One Gene, Many Messages
As we age, one of the abilities we lose control of is how our genes are regulated. Each cell in the body contains the necessary information needed for life, but not all genes are switched on in all tissues or under all conditions. This is one of the reasons why a heart cell is different from a kidney cell, despite coming from the same genes.
When a gene is stimulated by signals from inside or outside the cell, it creates a molecular message called RNA that contains all the information needed to make whatever the gene produces. We now know that 95 percent of our genes can make several different types of messages, depending on the needs of the cell.
The best way to approach this it by visualizing each gene as a recipe. You can bake either a vanilla sponge or chocolate cake depending on whether you incorporate chocolate. Our genes work like this. The decision as to which type of message is produced at any given time is made by a group of about 300 proteins called “splicing factors”.
As you age, the amount of splicing factors your proteins can make declines, which means that aged cells are less able to switch genes on and off to respond to changes in their environment. The levels of these regulators cause for a decline in blood samples from elderly humans and also in isolated human senescent cells.
Rejuvenating Old Cells
There have been several ideas considered as to how to turn the splicing factors back on. In recent studies, it was shown that when treating old cells with a chemical that releases small amounts of hydrogen sulfide, there was an increase in splicing factor levels, which also helped rejuvenate old human cells.
Hydrogen sulfide is a molecule that is naturally found in our bodies and has been shown to improve several age-related diseases in animals. But if present in large quantities, it can be toxic.

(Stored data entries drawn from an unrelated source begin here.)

(** Lines 314-322; the test of line 317 governs an empty statement. *)
Definition InjectDeep (s : Soil) (TableDepth : spec_float) (l : Locals) : Locals :=
  let N := NSoilLayers s in
  let DeepPorosity := (Porosity s).[N - 1] in
  let Depth' := Depth l + DeepLayerDepth s in
  let _ := TotalDepth s - TableDepth <? Depth' in
  let DeepWaterGap :=
    (DeepPorosity - (LMoist l).[N]) * DeepLayerDepth s * (Adjust s).[N] in
  let E := FillWater (SatFlow l) DeepWaterGap in
  mkLocals Depth' (SatFlow l - E)
           (aadd (LMoist l) N (E / (DeepLayerDepth s * (Adjust s).[N]))).

(** Lines 326-334; the test of line 329 governs an empty statement. *)
Definition InjectLayer (s : Soil) (TableDepth : spec_float) (i : nat) (l : Locals)
    : Locals :=
  let Depth' := Depth l + (RootDepth s).[i] in
  let _ := TotalDepth s - TableDepth <? Depth' in
  let WaterGap :=
    ((Porosity s).[i] - (LMoist l).[i]) * (RootDepth s).[i] * (Adjust s).[i] in
  let E := FillWater (SatFlow l) WaterGap in
  mkLocals Depth' (SatFlow l - E)
           (aadd (LMoist l) i (E / ((RootDepth s).[i] * (Adjust s).[i]))).

(** Lines 325-337. *)
Fixpoint InjectLoop (s : Soil) (TableDepth : spec_float) (k : nat) (l : Locals)
    : Locals :=
  match k with
  | O => l
  | S i =>
    let l' := InjectLayer s TableDepth i l in
    if SatFlow l' =? zero then l' else InjectLoop s TableDepth i l'
  end.

(** Lines 312-339. *)
Definition Inject (s : Soil) (TableDepth : spec_float) (l : Locals) : Locals :=
  if zero <? SatFlow l then
    let l1 := InjectDeep s TableDepth l in
    if zero <? SatFlow l1 then InjectLoop s TableDepth (NSoilLayers s) l1 else l1
  else l.

(** Lines 267-339. *)
Definition Redistribute (SatFlow0 : spec_float) (s : Soil) (c : Cell) : Locals :=
  Inject s (TableDepth c) (Extract s (TableDepth c) (mkLocals zero SatFlow0 (Moist c))).

Definition RemainingFlow (SatFlow0 : spec_float) (s : Soil) (c : Cell) : spec_float :=
  SatFlow (Redistribute SatFlow0 s c).

(** Lines 341-344. [None] is the failure of [assert(SatFlow >= 0.0)]. *)
Definition DistributeSatflow (SatFlow0 : spec_float) (s : Soil) (c : Cell)
    : option Cell :=
  let l := Redistribute SatFlow0 s c in
  if zero <=? SatFlow l then
    Some (mkCell (LMoist l) (Perc c) (TableDepth c)
            (if zero <? SatFlow l then Runoff c + SatFlow l else Runoff c))
  else None.

(** The available water of the layers the extraction passes on its way
    down when the demand is never met, the deep layer last, as the routine
    computes them. *)
Fixpoint AvaWaters (s : Soil) (TableDepth : spec_float) (n i : nat)
    (Depth : spec_float) : list spec_float :=
  match n with
  | O => [DeepAvaWater s TableDepth Depth]
  | S n' =>
    if Depth <? TotalDepth s then
      let Depth' := NextDepth s i Depth in
      AvaWater s TableDepth i Depth' :: AvaWaters s TableDepth n' (S i) Depth'
    else [DeepAvaWater s TableDepth Depth]
  end.

(** Their sum, without rounding and rounded after every addition. *)
Definition TotalAvaWater (s : Soil) (TableDepth : spec_float) : Q :=
  fold_left (fun acc a => (acc + F2Q a)%Q)
            (AvaWaters s TableDepth (NSoilLayers s) 0 zero) 0%Q.

Definition TotalAvaWater_rounded (s : Soil) (TableDepth : spec_float) : spec_float :=
  fold_left (fun acc a => acc + a)
            (AvaWaters s TableDepth (NSoilLayers s) 0 zero) zero.

(** Two root layers of 0.5 m and 1 m in a column of 2 m, porosities 0.5 and
    0.4, field capacities 0.1 and 0.2, [Adjust] 1, every layer full and the
    water table at the surface. *)
Definition soil_a : Soil :=
  mkSoil 2 (lit 2 1) [lit 1 2; lit 1 1] [zero; zero]
         [lit 5 10; lit 4 10] [lit 1 10; lit 2 10] [lit 1 1; lit 1 1]
         [lit 1 1; lit 1 1; lit 1 1].

Definition cell_a : Cell :=
  mkCell [lit 5 10; lit 4 10; lit 4 10] [zero; zero] zero zero.

End Float32.

(** ** Basic facts *)

Lemma Qltb_true (a b : Q) : (a <? b) = true <-> a < b.
Proof.
  unfold Qltb. rewrite negb_true_iff, <- not_true_iff_false, Qle_bool_iff.
  split; [apply Qnot_le_lt | apply Qlt_not_le].
Qed.

Lemma Qltb_false (a b : Q) : (a <? b) = false <-> b <= a.
Proof.
  unfold Qltb. rewrite negb_false_iff, Qle_bool_iff. reflexivity.
Qed.

Lemma Qleb_true (a b : Q) : (a <=? b) = true <-> a <= b.
Proof. apply Qle_bool_iff. Qed.

Lemma Qleb_false (a b : Q) : (a <=? b) = false <-> b < a.
Proof.
  unfold Qleb. rewrite <- not_true_iff_false, Qle_bool_iff.
  split; [apply Qnot_le_lt | apply Qlt_not_le].
Qed.

Lemma Qeqb_true (a b : Q) : (a =? b) = true <-> a == b.
Proof. apply Qeq_bool_iff. Qed.

Lemma Qeqb_false (a b : Q) : (a =? b) = false <-> ~ a == b.
Proof.
  unfold Qeqb. rewrite <- not_true_iff_false, Qeq_bool_iff. reflexivity.
Qed.

(** Case analysis on the tests of the source: every boolean comparison in
    the goal is destructed and turned into the order fact it decides. *)
Ltac qtest :=
  repeat match goal with
  | |- context [?a <? ?b] =>
      let H := fresh "Hlt" in
      destruct (a <? b) eqn:H;
      [apply Qltb_true in H | apply Qltb_false in H]
  | |- context [?a <=? ?b] =>
      let H := fresh "Hle" in
      destruct (a <=? b) eqn:H;
      [apply Qleb_true in H | apply Qleb_false in H]
  | |- context [?a =? ?b] =>
      let H := fresh "Heq" in
      destruct (a =? b) eqn:H;
      [apply Qeqb_true in H | apply Qeqb_false in H]
  end.

Lemma length_aset (a : list Q) (i : nat) (v : Q) : length (aset a i v) = length a.
Proof.
  revert i; induction a as [|x a IH]; intros [|i]; simpl; auto.
Qed.

Lemma length_aadd (a : list Q) (i : nat) (v : Q) : length (aadd a i v) = length a.
Proof. apply length_aset. Qed.

Lemma aget_aset_eq (a : list Q) (i : nat) (v : Q) :
  (i < length a)%nat -> (aset a i v).[i] = v.
Proof.
  revert i; induction a as [|x a IH]; intros [|i] H; simpl in *; try lia; auto.
  apply IH; lia.
Qed.

Lemma aget_aset_ne (a : list Q) (i j : nat) (v : Q) :
  i <> j -> (aset a i v).[j] = a.[j].
Proof.
  revert i j; induction a as [|x a IH]; intros [|i] [|j] H; simpl; auto; try lia.
  apply IH; lia.
Qed.

Lemma aget_aadd_eq (a : list Q) (i : nat) (v : Q) :
  (i < length a)%nat -> (aadd a i v).[i] = a.[i] + v.
Proof. apply aget_aset_eq. Qed.

Lemma aget_aadd_ne (a : list Q) (i j : nat) (v : Q) :
  i <> j -> (aadd a i v).[j] = a.[j].
Proof. apply aget_aset_ne. Qed.

Lemma aset_outside (a : list Q) (i : nat) (v : Q) :
  (length a <= i)%nat -> aset a i v = a.
Proof.
  revert i; induction a as [|x a IH]; intros [|i] H; simpl in *; try lia; auto.
  f_equal; apply IH; lia.
Qed.

Lemma cell_eta (c : Cell) : mkCell (Moist c) (Perc c) (TableDepth c) (Runoff c) = c.
Proof. destruct c; reflexivity. Qed.

(** ** [UnsaturatedFlow]: what does not reach the caller *)

Section UnsaturatedFlowFacts.

Variable pow : Q -> Q -> Q.
Variable DYNAMIC : Z.
Variable WaterTableDepth :
  nat -> Q -> list Q -> list Q -> list Q -> list Q -> list Q -> Q * list Q.

Lemma SurfaceStep_cell (s : Soil) (Infiltration : Q) (o1 o2 : Z) (c : Cell) :
  fst (SurfaceStep DYNAMIC s Infiltration o1 c)
  = fst (SurfaceStep DYNAMIC s Infiltration o2 c).
Proof. unfold SurfaceStep. destruct (TableDepth c <=? 0); reflexivity. Qed.

Lemma PondingStep_cell (o1 o2 : Z) (c : Cell) (I1 I2 : Q) :
  fst (PondingStep DYNAMIC o1 (c, I1)) = fst (PondingStep DYNAMIC o2 (c, I2)).
Proof. unfold PondingStep. destruct (TableDepth c <? 0); reflexivity. Qed.

Lemma BeforePonding_cell (Dt : Z) (DX DY Infiltration RoadbedInfiltration SatFlow : Q)
    (s : Soil) (Area : Q) (CutBankZone : Z) (BankHeight : Q) (c : Cell) (o1 o2 : Z) :
  fst (BeforePonding pow DYNAMIC WaterTableDepth Dt DX DY Infiltration
         RoadbedInfiltration SatFlow s Area CutBankZone BankHeight c o1)
  = fst (BeforePonding pow DYNAMIC WaterTableDepth Dt DX DY Infiltration
           RoadbedInfiltration SatFlow s Area CutBankZone BankHeight c o2).
Proof.
  unfold BeforePonding.
  pose proof (SurfaceStep_cell s Infiltration o1 o2
                (RoadbedStep s RoadbedInfiltration CutBankZone BankHeight c)) as E.
  destruct (SurfaceStep DYNAMIC s Infiltration o1 _) as [c1 I1].
  destruct (SurfaceStep DYNAMIC s Infiltration o2 _) as [c2 I2].
  simpl in *. subst c2. reflexivity.
Qed.

(** C9. The cell [UnsaturatedFlow] leaves behind ([Moist], [Perc],
    [TableDepth] and [Runoff]) is the same for every two values of
    [InfiltOption], [DYNAMIC] or not: the option only changes the local
    copy of [Infiltration], which is not read again. *)
Theorem UnsaturatedFlow_InfiltOption_irrelevant
    (Dt : Z) (DX DY Infiltration RoadbedInfiltration SatFlow : Q) (s : Soil)
    (Area : Q) (CutBankZone : Z) (BankHeight : Q) (c : Cell) (o1 o2 : Z) :
  UnsaturatedFlow pow DYNAMIC WaterTableDepth Dt DX DY Infiltration
    RoadbedInfiltration SatFlow s Area CutBankZone BankHeight c o1
  = UnsaturatedFlow pow DYNAMIC WaterTableDepth Dt DX DY Infiltration
      RoadbedInfiltration SatFlow s Area CutBankZone BankHeight c o2.
Proof.
  unfold UnsaturatedFlow, UnsaturatedFlow_locals.
  pose proof (BeforePonding_cell Dt DX DY Infiltration RoadbedInfiltration SatFlow
                s Area CutBankZone BankHeight c o1 o2) as E.
  destruct (BeforePonding _ _ _ Dt DX DY Infiltration RoadbedInfiltration SatFlow s
              Area CutBankZone BankHeight c o1) as [c1 I1].
  destruct (BeforePonding _ _ _ Dt DX DY Infiltration RoadbedInfiltration SatFlow s
              Area CutBankZone BankHeight c o2) as [c2 I2].
  simpl in E. subst c2. apply PondingStep_cell.
Qed.

(** The argument [SatFlow] is not used. *)
Lemma UnsaturatedFlow_SatFlow_unused
    (Dt : Z) (DX DY Infiltration RoadbedInfiltration F1 F2 : Q) (s : Soil)
    (Area : Q) (CutBankZone : Z) (BankHeight : Q) (c : Cell) (o : Z) :
  UnsaturatedFlow pow DYNAMIC WaterTableDepth Dt DX DY Infiltration
    RoadbedInfiltration F1 s Area CutBankZone BankHeight c o
  = UnsaturatedFlow pow DYNAMIC WaterTableDepth Dt DX DY Infiltration
      RoadbedInfiltration F2 s Area CutBankZone BankHeight c o.
Proof. reflexivity. Qed.

(** C10. With the water table below the cut ([TableDepth > BankHeight])
    and a negative [CutBankZone], the roadbed infiltration reaches neither
    a layer, nor the deep layer, nor the runoff: the roadbed step returns
    the cell as it got it, and the whole call gives the same cell as a call
    with any other roadbed infiltration, zero included. *)
Theorem roadbed_infiltration_dropped
    (Dt : Z) (DX DY Infiltration RoadbedInfiltration SatFlow : Q) (s : Soil)
    (Area : Q) (CutBankZone : Z) (BankHeight : Q) (c : Cell) (o : Z) :
  BankHeight < TableDepth c ->
  (CutBankZone < 0)%Z ->
  RoadbedStep s RoadbedInfiltration CutBankZone BankHeight c = c
  /\ forall R' : Q,
       UnsaturatedFlow pow DYNAMIC WaterTableDepth Dt DX DY Infiltration
         RoadbedInfiltration SatFlow s Area CutBankZone BankHeight c o
       = UnsaturatedFlow pow DYNAMIC WaterTableDepth Dt DX DY Infiltration R'
           SatFlow s Area CutBankZone BankHeight c o.
Proof.
  intros Hbank Hzone.
  assert (Hstep : forall R, RoadbedStep s R CutBankZone BankHeight c = c).
  { intros R. unfold RoadbedStep.
    apply Qleb_false in Hbank. rewrite Hbank.
    replace (CutBankZone =? Z.of_nat (NSoilLayers s))%Z with false
      by (symmetry; apply Z.eqb_neq; lia).
    replace (CutBankZone >=? 0)%Z with false
      by (symmetry; rewrite Z.geb_leb; apply Z.leb_gt; lia).
    reflexivity. }
  split; [apply Hstep|].
  intros R'. unfold UnsaturatedFlow, UnsaturatedFlow_locals, BeforePonding.
  rewrite !Hstep. reflexivity.
Qed.

End UnsaturatedFlowFacts.

(** ** [UnsaturatedFlow]: the water table on exit *)

Section TableDepthOnExit.

Variable pow : Q -> Q -> Q.
Variable DYNAMIC : Z.
Variable WaterTableDepth :
  nat -> Q -> list Q -> list Q -> list Q -> list Q -> list Q -> Q * list Q.

Lemma Runoff_DrainStep (Dt : Z) (s : Soil) (c : Cell) :
  Runoff (DrainStep pow Dt s c) = Runoff c.
Proof. unfold DrainStep. destruct (DrainLayers _ _ _ _ _); reflexivity. Qed.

Using “molecular postcode”, hydrogen sulfide was able to be delivered to the molecule directly to the mitochondria, the structures that produce energy in cells, where it is unlikely that tiny doses will cause side effects.Related: Best Kept Anti-Aging Secrets
There is high hope that by using molecular postcode, scientists will be able to remove senescent cells living in people, allowing them to target various age-related diseases at once.